Romeo puts the boot in
PUBLISHED: 17:52 01 April 2009 | UPDATED: 16:26 25 August 2010
PLASTIC-wrapped flowers tied to railings, police tape blowing between lampposts and groups of mourning teenagers – these alarmingly familiar images formed the basis of a school production of a 400-year-old love story
PLASTIC-wrapped flowers tied to railings, police tape blowing between lampposts and groups of mourning teenagers - these alarmingly familiar images formed the basis of a school production of a 400-year-old love story
The timing of Kidbrooke School's production of Shakespeare's Romeo and Juliet at Greenwich Theatre last week could not have been more poignant.

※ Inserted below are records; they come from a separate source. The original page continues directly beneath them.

(** After a pipe has been made two children are forked. The processes of the
    first do not hold its read end and those of the second not its write end;
    the parent, when it waits, holds neither. So the second reads an end of file
    as soon as the processes of the first have ended, and the first fails to
    write when those of the second have. *)
Fixpoint pipes_end (r : run) : Prop :=
  match r with
  | RExit _ => True
  | RPrint _ _ k | RWait _ k => pipes_end k
  | RExec _ _ f => pipes_end f
  | ROpen _ _ f k => pipes_end f /\ pipes_end k
  | RFork c p f => pipes_end c /\ pipes_end p /\ pipes_end f
  | RPipe id f k => pipes_end f /\ pipes_end k /\
      match k with
      | RFork l (RFork r p _) _ => resting (lacks (PipeRead id)) l /\ resting (lacks (PipeWrite id)) r /\
          resting (lacks (PipeRead id)) p /\ resting (lacks (PipeWrite id)) p
      | _ => False
      end
  end.

(** A process with [n] children waits only for a child, and executes a program
    only after it has waited for all. *)
Fixpoint ordered (n : nat) (r : run) : Prop :=
  match r with
  | RExit _ => True
  | RPrint _ _ k => ordered n k
  | RExec _ _ f => n = 0%nat /\ ordered n f
  | ROpen _ _ f k | RPipe _ f k => ordered n f /\ ordered n k
  | RFork c p f => ordered 0 c /\ ordered (S n) p /\ ordered n f
  | RWait _ k => (0 < n)%nat /\ ordered (n - 1) k
  end.

(** The descriptors of the shell's children: 0, 1, 2 and no others. *)
Definition std_table (t : table) : Prop :=
  (forall fd, 0 <= fd < 3 -> is_Some (t fd)) /\ (forall fd, 3 <= fd -> t fd = None).

(** Redirections of the parser: descriptor 0 or 1 *)
Fixpoint std_redirs (c : cmd chars) : Prop :=
  match c with
  | EXEC _ => True
  | REDIR c _ _ fd => (fd = 0 \/ fd = 1) /\ std_redirs c
  | LIST l r | PIPE l r => std_redirs l /\ std_redirs r
  | BACK c => std_redirs c
  end.

(** No descriptor refers to a pipe of the command. *)
Definition fresh (id : list bool) (t : table) : Prop := forall k, lacks (PipeRead (id ++ k)) t /\ lacks (PipeWrite (id ++ k)) t.

(** ** Descriptors *)

Lemma lowest_found n : forall a fd t, (forall i, a <= i < fd -> is_Some (t i)) -> t fd = None -> a <= fd < a + Z.of_nat n ->
  lowest_from n a t = Some fd.
Proof.
  induction n as [|n IH]; intros a fd t Hlow Hfree Hr; [lia|]. cbn. destruct (decide (a = fd)) as [-> |Hne]; [by rewrite Hfree|].
  destruct (Hlow a ltac:(lia)) as [d Hd]. rewrite Hd. apply IH; [intros i Hi; apply Hlow; lia|done|lia].
Qed.
Lemma install_lowest d fd t : (forall i, 0 <= i < fd -> is_Some (t i)) -> t fd = None -> 0 <= fd < NOFILE ->
  install d t = Some (fd, fupd t fd (Some d)).
Proof. intros Hlow Hfree Hr. unfold install. rewrite (lowest_found _ 0 fd t) by (done || lia). done. Qed.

The knife-crime-themed production opened just weeks after the trial of Karl Bishop, who used two knives to murder Harry Potter actor Rob Knox last May.
The award-winning drama department used poignant snapshots of murder scenes as compelling reminders of London's deadly relationship with youth crime.
Even as the cast of 17 students bowed after their gala night last Thursday, Old Bailey jurors were going to bed ready to find Jake Fahri guilty of murdering Eltham schoolboy Jimmy Mizen the next day.
Director-teacher Lucy Cuthbertson ensured that her teenage cast of 13 to 19-year-olds were not only well rehearsed but also stunningly choreographed.
Tybalt (Liam Callanan) added a whole new street dimension to the Bard's work when he said "fetch me my rapier, boi", while Nurse (Billy Beswick) pulled the most laughs with her infectious giggling.
Meanwhile, Juliet's (Kay Payne) staunchly 'Saaf-London' accent contrasted wildly with Mercutio's (Andrew Montague-Cook) camp and precise enunciation.